Check every line of the entries for "assumption", and copy the lines that hold it.

* _DATA SHOWN_:
Segment Open

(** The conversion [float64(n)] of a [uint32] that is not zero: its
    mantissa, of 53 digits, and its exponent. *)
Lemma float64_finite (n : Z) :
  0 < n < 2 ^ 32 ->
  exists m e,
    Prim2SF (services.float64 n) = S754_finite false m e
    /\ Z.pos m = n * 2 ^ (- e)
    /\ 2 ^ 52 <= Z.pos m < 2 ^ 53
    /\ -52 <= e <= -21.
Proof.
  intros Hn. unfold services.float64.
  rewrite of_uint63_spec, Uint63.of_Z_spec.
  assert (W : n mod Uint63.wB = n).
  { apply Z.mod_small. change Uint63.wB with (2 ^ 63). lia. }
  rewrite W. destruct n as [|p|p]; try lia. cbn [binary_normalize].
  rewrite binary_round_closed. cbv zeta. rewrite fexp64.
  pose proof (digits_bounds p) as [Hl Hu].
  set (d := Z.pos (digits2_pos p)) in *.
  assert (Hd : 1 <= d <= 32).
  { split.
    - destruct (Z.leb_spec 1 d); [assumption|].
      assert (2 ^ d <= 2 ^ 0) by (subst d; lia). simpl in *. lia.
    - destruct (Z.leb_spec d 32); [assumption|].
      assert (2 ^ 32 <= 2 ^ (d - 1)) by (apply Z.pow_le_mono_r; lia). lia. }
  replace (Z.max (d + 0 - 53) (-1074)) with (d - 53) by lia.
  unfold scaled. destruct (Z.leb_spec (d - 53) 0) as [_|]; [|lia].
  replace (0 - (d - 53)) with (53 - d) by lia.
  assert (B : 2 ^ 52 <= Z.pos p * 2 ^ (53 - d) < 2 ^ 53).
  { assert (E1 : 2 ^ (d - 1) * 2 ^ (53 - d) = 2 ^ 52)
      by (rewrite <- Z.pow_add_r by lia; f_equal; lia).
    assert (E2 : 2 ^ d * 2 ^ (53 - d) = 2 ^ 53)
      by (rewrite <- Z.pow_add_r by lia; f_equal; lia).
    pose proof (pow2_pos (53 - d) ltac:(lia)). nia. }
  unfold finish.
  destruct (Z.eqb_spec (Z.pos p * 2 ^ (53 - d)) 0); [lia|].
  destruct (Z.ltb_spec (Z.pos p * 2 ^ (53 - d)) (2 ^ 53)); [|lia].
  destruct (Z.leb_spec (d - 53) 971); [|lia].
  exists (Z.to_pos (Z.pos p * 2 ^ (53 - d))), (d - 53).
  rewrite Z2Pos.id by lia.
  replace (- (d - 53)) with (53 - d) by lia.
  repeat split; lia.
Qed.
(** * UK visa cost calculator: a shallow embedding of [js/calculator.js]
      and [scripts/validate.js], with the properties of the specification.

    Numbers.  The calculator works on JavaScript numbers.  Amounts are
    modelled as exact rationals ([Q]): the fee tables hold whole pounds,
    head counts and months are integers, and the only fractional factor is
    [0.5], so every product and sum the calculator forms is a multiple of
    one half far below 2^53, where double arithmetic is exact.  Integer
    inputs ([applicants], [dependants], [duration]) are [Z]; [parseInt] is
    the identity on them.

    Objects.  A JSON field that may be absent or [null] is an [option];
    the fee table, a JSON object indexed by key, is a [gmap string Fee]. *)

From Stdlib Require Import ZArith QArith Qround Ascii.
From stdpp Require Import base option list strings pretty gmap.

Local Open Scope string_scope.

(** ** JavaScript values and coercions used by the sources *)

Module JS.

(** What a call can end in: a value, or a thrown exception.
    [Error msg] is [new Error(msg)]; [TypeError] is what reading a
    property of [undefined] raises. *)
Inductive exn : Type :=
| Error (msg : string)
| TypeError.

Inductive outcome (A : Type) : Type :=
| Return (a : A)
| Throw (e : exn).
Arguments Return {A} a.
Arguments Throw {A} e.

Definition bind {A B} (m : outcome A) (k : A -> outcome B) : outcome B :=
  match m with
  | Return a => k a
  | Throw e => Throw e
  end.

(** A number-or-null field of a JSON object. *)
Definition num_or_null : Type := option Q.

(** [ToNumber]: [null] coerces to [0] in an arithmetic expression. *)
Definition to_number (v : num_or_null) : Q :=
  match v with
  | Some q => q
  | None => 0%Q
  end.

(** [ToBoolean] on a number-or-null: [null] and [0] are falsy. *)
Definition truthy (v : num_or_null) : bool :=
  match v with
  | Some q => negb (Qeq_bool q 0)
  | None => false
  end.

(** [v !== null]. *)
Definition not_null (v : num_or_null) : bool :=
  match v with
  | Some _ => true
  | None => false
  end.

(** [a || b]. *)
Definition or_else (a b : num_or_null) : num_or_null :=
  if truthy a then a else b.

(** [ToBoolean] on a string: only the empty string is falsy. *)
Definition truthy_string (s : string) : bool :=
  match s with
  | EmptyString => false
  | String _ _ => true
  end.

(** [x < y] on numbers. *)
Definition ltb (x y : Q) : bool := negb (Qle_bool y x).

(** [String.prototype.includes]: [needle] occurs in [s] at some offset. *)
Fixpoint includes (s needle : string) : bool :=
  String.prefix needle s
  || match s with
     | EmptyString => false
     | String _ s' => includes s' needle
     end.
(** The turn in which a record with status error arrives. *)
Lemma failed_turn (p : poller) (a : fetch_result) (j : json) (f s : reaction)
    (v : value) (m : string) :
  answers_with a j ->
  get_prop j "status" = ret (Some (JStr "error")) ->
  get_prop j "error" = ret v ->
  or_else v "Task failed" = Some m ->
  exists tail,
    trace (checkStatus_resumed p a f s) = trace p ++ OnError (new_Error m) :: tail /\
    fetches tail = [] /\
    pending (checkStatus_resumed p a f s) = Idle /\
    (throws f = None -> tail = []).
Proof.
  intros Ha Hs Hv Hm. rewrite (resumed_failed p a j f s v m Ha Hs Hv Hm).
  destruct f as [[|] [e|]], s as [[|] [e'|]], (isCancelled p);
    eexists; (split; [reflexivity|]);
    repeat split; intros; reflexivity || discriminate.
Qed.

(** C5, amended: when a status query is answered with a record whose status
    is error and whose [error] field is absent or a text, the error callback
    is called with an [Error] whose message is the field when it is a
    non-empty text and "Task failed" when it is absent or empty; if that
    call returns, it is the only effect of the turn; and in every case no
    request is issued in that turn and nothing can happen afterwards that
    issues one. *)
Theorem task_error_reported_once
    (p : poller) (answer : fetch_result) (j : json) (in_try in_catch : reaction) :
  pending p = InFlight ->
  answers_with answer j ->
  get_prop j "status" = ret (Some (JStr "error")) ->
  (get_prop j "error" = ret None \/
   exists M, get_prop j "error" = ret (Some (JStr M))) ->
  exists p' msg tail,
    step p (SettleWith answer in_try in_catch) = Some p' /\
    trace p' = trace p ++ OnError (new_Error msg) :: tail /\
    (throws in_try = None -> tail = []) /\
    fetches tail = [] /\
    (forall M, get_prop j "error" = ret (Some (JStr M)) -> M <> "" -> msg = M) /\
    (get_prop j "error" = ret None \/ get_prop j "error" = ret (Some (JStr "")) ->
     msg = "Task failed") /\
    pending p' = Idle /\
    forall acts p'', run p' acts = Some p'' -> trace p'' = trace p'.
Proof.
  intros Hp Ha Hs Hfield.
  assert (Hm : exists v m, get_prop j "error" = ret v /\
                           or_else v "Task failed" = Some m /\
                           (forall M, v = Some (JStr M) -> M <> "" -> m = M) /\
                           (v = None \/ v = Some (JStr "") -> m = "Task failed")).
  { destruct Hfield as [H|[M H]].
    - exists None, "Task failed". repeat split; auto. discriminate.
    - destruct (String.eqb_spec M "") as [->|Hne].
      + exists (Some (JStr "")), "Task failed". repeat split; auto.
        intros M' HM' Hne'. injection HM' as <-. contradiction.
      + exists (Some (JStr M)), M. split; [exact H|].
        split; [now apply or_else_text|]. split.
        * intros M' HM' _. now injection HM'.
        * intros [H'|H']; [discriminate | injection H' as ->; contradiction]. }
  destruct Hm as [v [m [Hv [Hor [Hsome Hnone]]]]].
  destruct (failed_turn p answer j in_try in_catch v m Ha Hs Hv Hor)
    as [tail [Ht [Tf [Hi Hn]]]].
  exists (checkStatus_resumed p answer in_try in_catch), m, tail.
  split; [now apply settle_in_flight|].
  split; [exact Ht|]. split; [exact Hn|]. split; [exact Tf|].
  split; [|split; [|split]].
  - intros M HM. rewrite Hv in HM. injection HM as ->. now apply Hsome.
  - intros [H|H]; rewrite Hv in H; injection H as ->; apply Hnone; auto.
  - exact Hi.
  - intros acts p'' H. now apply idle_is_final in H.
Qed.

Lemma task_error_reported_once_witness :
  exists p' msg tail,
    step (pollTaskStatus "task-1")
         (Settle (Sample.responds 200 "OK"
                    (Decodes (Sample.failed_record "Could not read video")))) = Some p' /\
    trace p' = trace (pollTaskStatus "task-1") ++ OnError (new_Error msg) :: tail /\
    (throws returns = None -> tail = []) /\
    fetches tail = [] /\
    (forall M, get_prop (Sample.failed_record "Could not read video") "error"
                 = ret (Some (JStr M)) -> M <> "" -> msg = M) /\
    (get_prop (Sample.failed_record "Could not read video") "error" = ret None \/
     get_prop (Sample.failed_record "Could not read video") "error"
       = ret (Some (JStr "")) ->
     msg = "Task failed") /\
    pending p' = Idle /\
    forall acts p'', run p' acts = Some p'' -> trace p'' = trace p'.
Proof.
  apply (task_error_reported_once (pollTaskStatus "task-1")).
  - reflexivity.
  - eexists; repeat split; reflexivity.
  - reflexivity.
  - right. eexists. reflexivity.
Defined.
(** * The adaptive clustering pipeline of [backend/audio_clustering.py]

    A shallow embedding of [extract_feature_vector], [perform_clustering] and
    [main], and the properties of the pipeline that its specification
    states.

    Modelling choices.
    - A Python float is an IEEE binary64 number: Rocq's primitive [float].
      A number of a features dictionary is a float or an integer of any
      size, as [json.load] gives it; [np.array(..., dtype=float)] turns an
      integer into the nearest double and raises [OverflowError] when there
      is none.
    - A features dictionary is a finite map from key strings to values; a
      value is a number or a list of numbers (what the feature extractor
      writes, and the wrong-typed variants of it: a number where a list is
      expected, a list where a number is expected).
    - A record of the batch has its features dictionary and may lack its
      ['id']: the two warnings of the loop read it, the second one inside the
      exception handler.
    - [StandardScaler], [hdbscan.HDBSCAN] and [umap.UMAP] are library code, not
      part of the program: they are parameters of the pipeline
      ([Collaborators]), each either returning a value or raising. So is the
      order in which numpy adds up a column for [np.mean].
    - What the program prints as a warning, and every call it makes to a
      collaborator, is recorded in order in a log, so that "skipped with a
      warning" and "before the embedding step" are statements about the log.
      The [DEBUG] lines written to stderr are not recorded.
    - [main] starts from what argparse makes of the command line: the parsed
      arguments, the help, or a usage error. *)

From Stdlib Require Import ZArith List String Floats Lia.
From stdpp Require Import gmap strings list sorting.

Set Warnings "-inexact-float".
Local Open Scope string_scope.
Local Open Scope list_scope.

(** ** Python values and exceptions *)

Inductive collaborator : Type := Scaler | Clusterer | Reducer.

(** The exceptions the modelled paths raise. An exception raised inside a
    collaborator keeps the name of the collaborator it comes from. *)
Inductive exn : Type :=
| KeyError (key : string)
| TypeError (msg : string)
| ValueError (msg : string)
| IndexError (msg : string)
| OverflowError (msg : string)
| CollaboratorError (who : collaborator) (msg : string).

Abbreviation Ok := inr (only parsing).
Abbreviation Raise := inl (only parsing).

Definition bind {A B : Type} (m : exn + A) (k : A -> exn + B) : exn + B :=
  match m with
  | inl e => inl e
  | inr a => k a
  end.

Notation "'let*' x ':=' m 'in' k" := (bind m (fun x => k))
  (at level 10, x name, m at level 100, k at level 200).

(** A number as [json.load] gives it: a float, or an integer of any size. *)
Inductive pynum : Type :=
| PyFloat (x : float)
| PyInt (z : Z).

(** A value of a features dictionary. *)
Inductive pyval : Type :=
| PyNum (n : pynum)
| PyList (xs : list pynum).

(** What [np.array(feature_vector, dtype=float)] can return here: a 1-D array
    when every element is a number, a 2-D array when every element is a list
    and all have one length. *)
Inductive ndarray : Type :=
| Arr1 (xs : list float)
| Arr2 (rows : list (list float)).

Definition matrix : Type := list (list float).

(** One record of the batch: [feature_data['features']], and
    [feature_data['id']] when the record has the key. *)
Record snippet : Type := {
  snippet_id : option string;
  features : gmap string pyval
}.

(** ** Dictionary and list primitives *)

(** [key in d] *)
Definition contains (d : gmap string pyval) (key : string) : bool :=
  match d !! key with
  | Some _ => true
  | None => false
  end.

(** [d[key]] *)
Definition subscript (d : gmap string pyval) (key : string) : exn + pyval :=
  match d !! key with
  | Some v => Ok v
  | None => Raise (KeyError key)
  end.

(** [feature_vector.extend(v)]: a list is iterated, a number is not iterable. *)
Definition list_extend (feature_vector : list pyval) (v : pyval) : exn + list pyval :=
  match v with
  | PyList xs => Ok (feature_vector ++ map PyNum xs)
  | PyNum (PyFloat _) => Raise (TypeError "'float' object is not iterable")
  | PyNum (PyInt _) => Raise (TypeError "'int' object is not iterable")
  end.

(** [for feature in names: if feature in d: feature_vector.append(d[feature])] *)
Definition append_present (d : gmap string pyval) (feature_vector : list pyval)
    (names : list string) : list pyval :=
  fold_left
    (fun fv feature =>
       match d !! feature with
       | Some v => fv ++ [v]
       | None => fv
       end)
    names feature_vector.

Segment Closed

* _PROBLEM SOLUTION_:
    - destruct (Z.leb_spec 1 d); [assumption|].
    - destruct (Z.leb_spec d 32); [assumption|].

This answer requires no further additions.